Here's how the whole tabbed browsing thing happened. One night I finally
downloaded an extension called MultiZilla (go check it out on mozdev.org[3]. I
was particularly impressed with a feature contained in MultiZilla called tabbed
browsing. I started doing research and discovered NetCaptor[4], a tabbed
browser that embedded WinIE.
MultiZilla was cool but at the time suffered from two fundamental flaws that
prevented the code from being incorporated into the Mozilla tree. The first was
a UI flaw, namely that at the time it had ripped off NetCaptor down to the last
context menu item. The GUI was similar enough that there would have been
definite concerns about so obviously copying some of NetCaptor's more obscure
capabilities (like sticky names and tab locking). The second concern was that
the tab behavior wasn't encapsulated cleanly into a widget.

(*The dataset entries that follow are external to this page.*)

(** A WB stock report with a negative quantity. *)
Definition negative_stock_rows : list raw_stock :=
  [ {| rs_supplierArticle := Some (u "SF0125"); rs_quantityFull := Some 10;
       rs_warehouseName := Some (u "Коледино") |};
    {| rs_supplierArticle := Some (u "SM0250"); rs_quantityFull := Some (-3);
       rs_warehouseName := Some (u "Коледино") |} ].

(** The scenario of the spec: Коледино stocks 10 and Невинномысск stocks 5
    units of SF0125. *)
Definition scenario_stocks : list stock_wh :=
  [ {| wh_name := u "Коледино"; wh_products := {[ u "SF0125" := 10 ]} |};
    {| wh_name := u "Невинномысск"; wh_products := {[ u "SF0125" := 5 ]} |} ].

(* ===================================================================== *)
(** * Vocabulary of the further properties *)
(* ===================================================================== *)

(** ** Aggregator *)

(** The records filed under [k] along a dimension. *)
Definition records_of (key_of : order -> pystr) (k : pystr)
  (sales : list order) : list order :=
  List.filter (fun item => pystr_eqb k (key_of item)) sales.

(** The count and the revenue that a bucket of the result must hold for the
    records of its name along [key_of]. *)
Definition holds_records (mp : mp_type) (key_of : order -> pystr)
  (sales : list order) (nm : pystr) (cnt rev : Z) : Prop :=
  let mine := records_of key_of nm sales in
  mine <> []
  /\ cnt = Z.of_nat (length mine)
  /\ rev = sumZ (map (order_value mp) mine).

(** A measure [m] of the breakdown entry [sub] of the bucket [k], zero when
    the bucket or the entry is absent. *)
Definition breakdown_at (m : entry -> Z) (d : odict acc_bucket)
  (k sub : pystr) : Z :=
  match assoc k d with
  | Some b =>
    match assoc sub (a_breakdown b) with Some e => m e | None => 0 end
  | None => 0
  end.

I produced a simplified version of tabbed browsing on my own time (did it in a
weekend) that removed some of the geekier NetCaptor features and that
encapsulated the tab behavior so that the changes to other Navigator files
would be minimal. Once I established that it didn't degrade performance in the
single tab case, I checked it in as an experiment.
The response was overwhelming, as were the bugs that started being filed. So
much so that at first I wanted to back tabbed browsing out of the tree. I was
overruled by Mozilla, which turned out to be a good thing for all I think. :)
Even with all the excitement and hoopla surrounding the advent of tabbed
browsing on the engineering side (and in the Mozilla community), Netscape still
didn't get it. Netscape marketing prioritized all sorts of useless work that
nobody had even started above tabbed browsing in their marketing document. They
continued to do so for months, simply not getting it. It was this odd curiosity
that one of their engineers had checked in, and they didn't know what to make
of it.
Only after the press raved about it did Netscape really jump on board. I'm sure
Netscape is doing the same thing now with popup blocking. Can't you just see it
now? We'll have a Popup Manager, and a Manager to manage the Popup Manager, and
twenty-seven preferences for fine-grained control of all aspects of popups.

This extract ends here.